* [EXERCISE]
Repeat every record below exactly as it appears.
*** Opening MATERIAL TO PROCESS ***
(** ** Values that the lineage defines *)

(** A lookup with another [<build>]. *)
Definition rebuild (b : Build.t) (l : Lookup) : Lookup := {|
  project := (fun p => {| ProjectInfo.group_id := ProjectInfo.group_id p; ProjectInfo.artifact_id := ProjectInfo.artifact_id p;
    ProjectInfo.version := ProjectInfo.version p; ProjectInfo.packaging := ProjectInfo.packaging p; ProjectInfo.parent := ProjectInfo.parent p;
    ProjectInfo.basedir := ProjectInfo.basedir p; ProjectInfo.build := b; ProjectInfo.system_properties := ProjectInfo.system_properties p;
    ProjectInfo.environment := ProjectInfo.environment p; ProjectInfo.model_lookup := ProjectInfo.model_lookup p |}) <$> project l;
  lookup_system_properties := lookup_system_properties l; lookup_environment := lookup_environment l; model := model l |}.

(** The properties, the fields of [<build>] and the prerequisite of a model come from its
    lineage. *)
Record drawn (chain : list Pom.t) (c : ActivationContext) (role : LineageRole) (m : PropertyMap) (l : Lookup) : Prop := {
  drawn_properties : forall name value, get m name = Some value -> (name, value) ∈ property_entries chain c role;
  drawn_build : forall p field value, project l = Some p -> Build.field (ProjectInfo.build p) field = Some (Some value) -> (field, value) ∈ build_entries chain;
  drawn_prerequisite : forall raw, prerequisites_of l = Some raw -> lineage_prerequisite chain = Some raw }.

Definition sets_build (pr : Profile.t) (field : str) : bool :=
  bool_decide (field ∈ PROFILE_NAMES) && is_some_and (fun value => bool_decide (is_Some value)) (Build.field (Profile.build pr) field).

(** A model and the one with a profile: they differ in the values that the profile
    sets. *)
Record differ_by (pr : Profile.t) (m m' : PropertyMap) (l : Lookup) (b : Build.t) : Prop := {
  differ_properties : forall name, name ∉ map fst (props (Profile.properties pr)) -> get m' name = get m name;
  differ_build : forall p field, project l = Some p -> sets_build pr field = false -> Build.field b field = Build.field (ProjectInfo.build p) field }.

(** The value of a name, in its parts. *)
Lemma source_of_ext m m' l b key :
  (forall field, build_field key = Some field \/ strip_prefix $"build." key = Some field -> raw_build (rebuild b l) field = raw_build l field) ->
  get m' (InterpolateFacts.property_name key) = get m (InterpolateFacts.property_name key) ->
  source_of m' (rebuild b l) key = source_of m l key.
Proof.
  intros Hb Hm. unfold source_of.
  assert ((build_field key ≫= raw_build (rebuild b l)) = (build_field key ≫= raw_build l)) as ->.
  { destruct (build_field key) as [field|]; [|done]. cbn. apply Hb. by left. }
  assert ((strip_prefix $"build." key ≫= raw_build (rebuild b l)) = (strip_prefix $"build." key ≫= raw_build l)) as ->.
  { destruct (strip_prefix $"build." key) as [field|]; [|done]. cbn [mbind option_bind]. apply Hb. by right. }
  assert (forall key, resolve_builtin key (project (rebuild b l)) = resolve_builtin key (project l)) as -> by (intros k0; by destruct l as [[]]).
  assert (forall key, resolve_unprefixed_model_field key (project (rebuild b l)) = resolve_unprefixed_model_field key (project l)) as ->
    by (intros k0; by destruct l as [[]]).
  assert (raw_prerequisite (rebuild b l) key = raw_prerequisite l key) as -> by (unfold raw_prerequisite; by destruct l as [[]]).
  assert (forall key, ambient (rebuild b l) key = ambient l key) as ->; [|by rewrite Hm].
  intros k0. unfold ambient, os_detected_on_linux, resolve_system_property.
  assert (platform_of (rebuild b l) = platform_of l) as -> by (by destruct l as [[] []]).
  assert (environment_of (rebuild b l) = environment_of l) as -> by (by destruct l as [[] ? []]).
  done.
Qed.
*** Closing MATERIAL TO PROCESS ***
* [ANSWER TO THIS EXERCISE]
(** ** Values that the lineage defines *)

(** A lookup with another [<build>]. *)
Definition rebuild (b : Build.t) (l : Lookup) : Lookup := {|
  project := (fun p => {| ProjectInfo.group_id := ProjectInfo.group_id p; ProjectInfo.artifact_id := ProjectInfo.artifact_id p;
    ProjectInfo.version := ProjectInfo.version p; ProjectInfo.packaging := ProjectInfo.packaging p; ProjectInfo.parent := ProjectInfo.parent p;
    ProjectInfo.basedir := ProjectInfo.basedir p; ProjectInfo.build := b; ProjectInfo.system_properties := ProjectInfo.system_properties p;
    ProjectInfo.environment := ProjectInfo.environment p; ProjectInfo.model_lookup := ProjectInfo.model_lookup p |}) <$> project l;
  lookup_system_properties := lookup_system_properties l; lookup_environment := lookup_environment l; model := model l |}.

(** The properties, the fields of [<build>] and the prerequisite of a model come from its
    lineage. *)
Record drawn (chain : list Pom.t) (c : ActivationContext) (role : LineageRole) (m : PropertyMap) (l : Lookup) : Prop := {
  drawn_properties : forall name value, get m name = Some value -> (name, value) ∈ property_entries chain c role;
  drawn_build : forall p field value, project l = Some p -> Build.field (ProjectInfo.build p) field = Some (Some value) -> (field, value) ∈ build_entries chain;
  drawn_prerequisite : forall raw, prerequisites_of l = Some raw -> lineage_prerequisite chain = Some raw }.

Definition sets_build (pr : Profile.t) (field : str) : bool :=
  bool_decide (field ∈ PROFILE_NAMES) && is_some_and (fun value => bool_decide (is_Some value)) (Build.field (Profile.build pr) field).

(** A model and the one with a profile: they differ in the values that the profile
    sets. *)
Record differ_by (pr : Profile.t) (m m' : PropertyMap) (l : Lookup) (b : Build.t) : Prop := {
  differ_properties : forall name, name ∉ map fst (props (Profile.properties pr)) -> get m' name = get m name;
  differ_build : forall p field, project l = Some p -> sets_build pr field = false -> Build.field b field = Build.field (ProjectInfo.build p) field }.

(** The value of a name, in its parts. *)
Lemma source_of_ext m m' l b key :
  (forall field, build_field key = Some field \/ strip_prefix $"build." key = Some field -> raw_build (rebuild b l) field = raw_build l field) ->
  get m' (InterpolateFacts.property_name key) = get m (InterpolateFacts.property_name key) ->
  source_of m' (rebuild b l) key = source_of m l key.
Proof.
  intros Hb Hm. unfold source_of.
  assert ((build_field key ≫= raw_build (rebuild b l)) = (build_field key ≫= raw_build l)) as ->.
  { destruct (build_field key) as [field|]; [|done]. cbn. apply Hb. by left. }
  assert ((strip_prefix $"build." key ≫= raw_build (rebuild b l)) = (strip_prefix $"build." key ≫= raw_build l)) as ->.
  { destruct (strip_prefix $"build." key) as [field|]; [|done]. cbn [mbind option_bind]. apply Hb. by right. }
  assert (forall key, resolve_builtin key (project (rebuild b l)) = resolve_builtin key (project l)) as -> by (intros k0; by destruct l as [[]]).
  assert (forall key, resolve_unprefixed_model_field key (project (rebuild b l)) = resolve_unprefixed_model_field key (project l)) as ->
    by (intros k0; by destruct l as [[]]).
  assert (raw_prerequisite (rebuild b l) key = raw_prerequisite l key) as -> by (unfold raw_prerequisite; by destruct l as [[]]).
  assert (forall key, ambient (rebuild b l) key = ambient l key) as ->; [|by rewrite Hm].
  intros k0. unfold ambient, os_detected_on_linux, resolve_system_property.
  assert (platform_of (rebuild b l) = platform_of l) as -> by (by destruct l as [[] []]).
  assert (environment_of (rebuild b l) = environment_of l) as -> by (by destruct l as [[] ? []]).
  done.
Qed.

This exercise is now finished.